No era solo España la que arrastraba en estos tiempos por los suelos su espíritu creador. Ronsard y su pléyade en la Francia del siglo XVI, el conceptismo de Marini, en Italia y el eufuismo inglés, propagado por Juan Lyly, amén de otras varias perversiones del gusto literario que podrían traerse a la colada, atestiguan también que la decadencia de las letras no era privativa de nuestra nación. Cuando la potencia espiritual de un pueblo ha dado de sí todo lo que consentía su elasticidad creadora, sobrevienen estos periodos declinación crepuscular, en los que la ausencia de calidades morales, de genios verdaderos, trae, por un imperativo biológico, el mal gusto, la extravagancia, la hinchazón hiperbólica del leguaje figurado y la superchería de las ideas, en sustitución de los conceptos hondos y trascendentales.

En cuanto a nuestro país se refiere y en medio de esta depravación literaria, a la que contribuyeron las Soledades y el Polifemo, de Góngora-dédalos de acicalada y bruñida poesía-los Conceptos espirituales, de Ledesma, las fábulas de Villamediana, como Faetón y Europa, El nuevo jardín de flores divinas, de Alonso de Bonilla y las oraciones sagradas de Paravicino, alzóse la voz discretísima de Luzán. Discretísima, insistimos, pese a las intemperancias de que alguna crítica hizo objeto al autor de la Poética. Para juzgar una obra hay que colocarse con la mente en la época en que se escribió. Ved, si en plena decadencia, entretenido el ingenio de nuestros escritores en la concepción y ejecución de obras mediocres, y relamidamente aderezadas de extravagantes figuras de dicción, ampulosas, declamatorias, torturadas en el potro de tormento de la más extraña elaboración poética, el flamante código literario de Luzán, y la crítica sagacísima de Jorge Pitillas y don Juan de Iriarte, no fueron dignos de estima y encomio.

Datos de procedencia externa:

(** * Real-time scheduler (RealTime.ts): a shallow embedding of the analysis engine

    The TypeScript model classes [AppTools], [RTTask] and [RTSystem] are
    embedded as Rocq functions.  Conventions used throughout:

    - a JavaScript [number] that only ever holds an integer is a [Z]; the
      values that can also become [Infinity], [-Infinity] or [NaN] (a
      quotient by a period that is 0) are a [jsnum]; the values that can be
      proper fractions (utilizations, unrounded proportions) are a [Q], and
      the Liu bound, which is irrational, is an [R].  Arithmetic is exact:
      the 53-bit precision of doubles is not modelled, an integer standing
      for the double that holds it; the properties that give the value of a
      long sum (least solutions, the round trip through the parser) are
      stated for integers up to [Number.MAX_SAFE_INTEGER], where the two
      agree;
    - [throw] and the [TypeError] of a property read on [null] are the
      [inl] of a sum; a [while] loop without a bound takes fuel and returns
      [None] when the fuel runs out;
    - the objects used as dictionaries keyed by task id are [gmap Z _];
    - the memoising fields ([fu], [liu], [_rmScheduling], ...) cache a value
      that is a function of the immutable task list, so every accessor is
      modelled by the function that computes the value. *)

From Stdlib Require Import ZArith QArith Qround Qabs Reals Qreals Lia Lra Lqa String Ascii List Bool.
From Stdlib Require DecimalString DecimalN.
From stdpp Require Import gmap list.
Import ListNotations.

Close Scope R_scope.
Close Scope Q_scope.
Local Open Scope Z_scope.

(** ** JavaScript numbers that may leave the integers *)

Inductive jsnum : Type :=
| Fin (z : Z)
| PInf
| NInf
| NaN.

No podía enderezarse del todo árbol que había nacido tan contrahecho y torcido. Pero muchas ramas viciosas y dañadas fueron sabiamente desgajadas de él. La hojarasca gongorina, tuvo ejemplar correctivo en el libro de Luzán. Sean muchos los defectos que podrían notarse respecto de esta reglamentación literaria, estrechísimo molde para lo que había de venir después, mas nada angosto en época como aquélla, en que la reflexión triunfaba del verbo creador, desgarbado y enclenquillo, reconozcamos paladinamente que, sin tales árbitros de la belleza, nuestra postración artística habría ido en aumento y el alba de un nuevo acontecer estético se habría distanciado de las posibilidades de nuestro genio literario.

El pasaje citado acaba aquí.